Monday, October 6, 2014

Marquis and Contraception

    I struggled with Don Marquis’ section on rejecting the premise that, if the ethic of killing he is arguing for is presumed correct, the use of contraception is also seriously immoral. Marquis writes, “The ethics of killing in this essay would entail that contraception is wrong only if something were denied a human future of value by contraception. Nothing at all is denied such a future by contraception, however.” He breaks down four categories of potential subjects of harm by contraception: some sperm or other, some ovum or other, a sperm and an ovum separately, and a sperm and ovum together. While I agree with Marquis on this point, I believe there are examples of the use of contraception denies a valuable future, which would require Marquis to accept that some forms of contraception are immoral. Focusing on the fourth subject, sperm and ovum together, and a form of contraception that kills sperm, spermicide, I will argue that Marquis fails to overcome the objection that contraception fails to deny a future of value in this specific case. 

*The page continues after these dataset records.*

(** ** deepClone on any value *)

Lemma has_key_set_prop (key k : string) (v : Value)
  (props : list (string * Value)) :
  has_key k (set_prop key v props) = has_key k props || String.eqb key k.
Proof.
  unfold has_key. induction props as [| [k0 w] props IH]; simpl.
  - apply orb_comm.
  - destruct (String.eqb k0 key) eqn:E; simpl.
    + apply String.eqb_eq in E. subst k0.
      destruct (String.eqb key k); simpl; [reflexivity | now rewrite orb_false_r].
    + rewrite IH. now rewrite orb_assoc.
Qed.

Lemma distinct_keys_set_prop (key : string) (v : Value)
  (props : list (string * Value)) :
  distinct_keys props = true -> distinct_keys (set_prop key v props) = true.
Proof.
  induction props as [| [k0 w] props IH]; [reflexivity |].
  simpl. intro H. apply andb_prop in H. destruct H as [Hk H].
  destruct (String.eqb k0 key) eqn:E; simpl.
  - now rewrite Hk, H.
  - rewrite has_key_set_prop, (IH H).
    apply negb_true_iff in Hk. rewrite Hk. simpl.
    rewrite String.eqb_sym, E. reflexivity.
Qed.

Lemma json_compatible_set_prop (key : string) (v : Value)
  (props : list (string * Value)) :
  json_compatible v = true ->
  forallb (fun entry => json_compatible (snd entry)) props = true ->
  forallb (fun entry => json_compatible (snd entry)) (set_prop key v props)
  = true.
Proof.
  intros Hv. induction props as [| [k0 w] props IH]; simpl.
  - intros _. now rewrite Hv.
  - intro H. apply andb_prop in H. destruct H as [Hw H].
    destruct (String.eqb k0 key); simpl.
    + now rewrite Hv, H.
    + now rewrite Hw, (IH H).
Qed.

(** Whatever the text, the value parsed from it is JSON-compatible. *)
Lemma parse_json_compatible (j : Json) :
  forall next : loc, json_compatible (fst (parse j next)) = true.
Proof.
  induction j as [| b | z | s | elements IH | members IH] using Json_ind;
    intro next; try reflexivity.
  - cbn [parse].
    assert (H : forall n,
               forallb json_compatible (fst (parse_elements parse elements n))
               = true).
    { induction IH as [| j elements Hj _ IHe]; intro n; [reflexivity |].
      cbn [parse_elements]. specialize (Hj n).
      destruct (parse j n) as [v n1]. specialize (IHe n1).
      destruct (parse_elements parse elements n1) as [vs n2].
      simpl in *. now rewrite Hj, IHe. }
    specialize (H (S next)).
    destruct (parse_elements parse elements (S next)) as [items next'].
    exact H.
  - cbn [parse].
    assert (H : forall acc n,
               distinct_keys acc = true ->
               forallb (fun entry => json_compatible (snd entry)) acc = true ->
               distinct_keys (fst (parse_members parse members acc n)) = true /\
               forallb (fun entry => json_compatible (snd entry))
                 (fst (parse_members parse members acc n)) = true).
    { induction IH as [| [key j] members Hj _ IHm]; intros acc n Hd Hc;
        [split; assumption |].
      cbn [parse_members]. simpl in Hj. specialize (Hj n).
      destruct (parse j n) as [v n1]. simpl in Hj.
      apply IHm.
      - now apply distinct_keys_set_prop.
      - now apply json_compatible_set_prop. }
    destruct (H [] (S next) eq_refl eq_refl) as [Hd Hc].
    destruct (parse_members parse members [] (S next)) as [props next'].
    simpl in *. now rewrite Hd, Hc.
Qed.

(** X10: [deepClone] returns for every value but [undefined], and what it
    returns is JSON-compatible whatever was cloned: properties that are
    [undefined] are gone, and [undefined], [NaN] and the infinities have
    become [null] in arrays. *)
Theorem deepClone_json_compatible (v : Value) (next : loc) :
  is_undefined v = false ->
  exists clone next',
    deepClone v next = Ok (clone, next') /\
    json_compatible clone = true.
Proof.
  intro H. unfold deepClone.
  destruct (stringify v) as [text |] eqn:E.
  - pose proof (parse_json_compatible text next) as Hc.
    destruct (parse text next) as [clone next'].
    exists clone, next'. split; [reflexivity | exact Hc].
  - destruct v as [| | b | [| negative | z] | s | l items | l props];
      discriminate.
Qed.

Lemma deepClone_json_compatible_witness :
  exists clone next',
    deepClone (VObj 0 [("a", VUndefined); ("b", VArr 1 [VNum NaN; VUndefined])]) 2
      = Ok (clone, next') /\
    json_compatible clone = true.
Proof.
  apply (deepClone_json_compatible
           (VObj 0 [("a", VUndefined); ("b", VArr 1 [VNum NaN; VUndefined])]) 2).
  reflexivity.
Defined.

(** ** friendlyLinks on link records *)

Lemma get_set_prop_same (key : string) (v : Value)
  (props : list (string * Value)) :
  get key (set_prop key v props) = v.
Proof.
  unfold get. induction props as [| [k w] props IH]; simpl.
  - now rewrite String.eqb_refl.
  - destruct (String.eqb k key) eqn:E; simpl; now rewrite E.
Qed.

(** A link with a string for its [href] gets a title. *)
Lemma derive_title_href (link : list (string * Value)) :
  is_string (get "href" link) = true ->
  exists title, derive_title link = Ok title.
Proof.
  intro H. unfold derive_title.
  destruct (get "rel" link) as [| | b | n | rel | l items | l props];
    try (destruct (get "href" link); try discriminate H; eexists; reflexivity).
  destruct (1 <? String.length rel)%nat.
  - eexists. apply prettifyString_string.
  - destruct (get "href" link); try discriminate H. eexists. reflexivity.
Qed.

     Marquis writes “the immortality of contraception is not entailed by the loss of a future like ours argument simply because there is no nonarbitrarily identifiable subject of the loss in the case of contraception.” However, I believe in the specific case described above, where a sperm and ovum come together but fail to fertilize because of the use of spermicide, that the argument that there is no “nonarbitrarily identifiable subject” is insufficient. In this case I find it difficult for Marquis to argue that the sperm and ovum that have joined and, under normal circumstances, would have fertilized cannot be considered an “identifiable subject.” The spermicide, which effectively kills the sperm that had the potential to join an egg, destroys the potential for a valuable future of the fertilized egg because it destroys a necessary component of the fertilization process that under normal circumstances would have potentially created a future of value.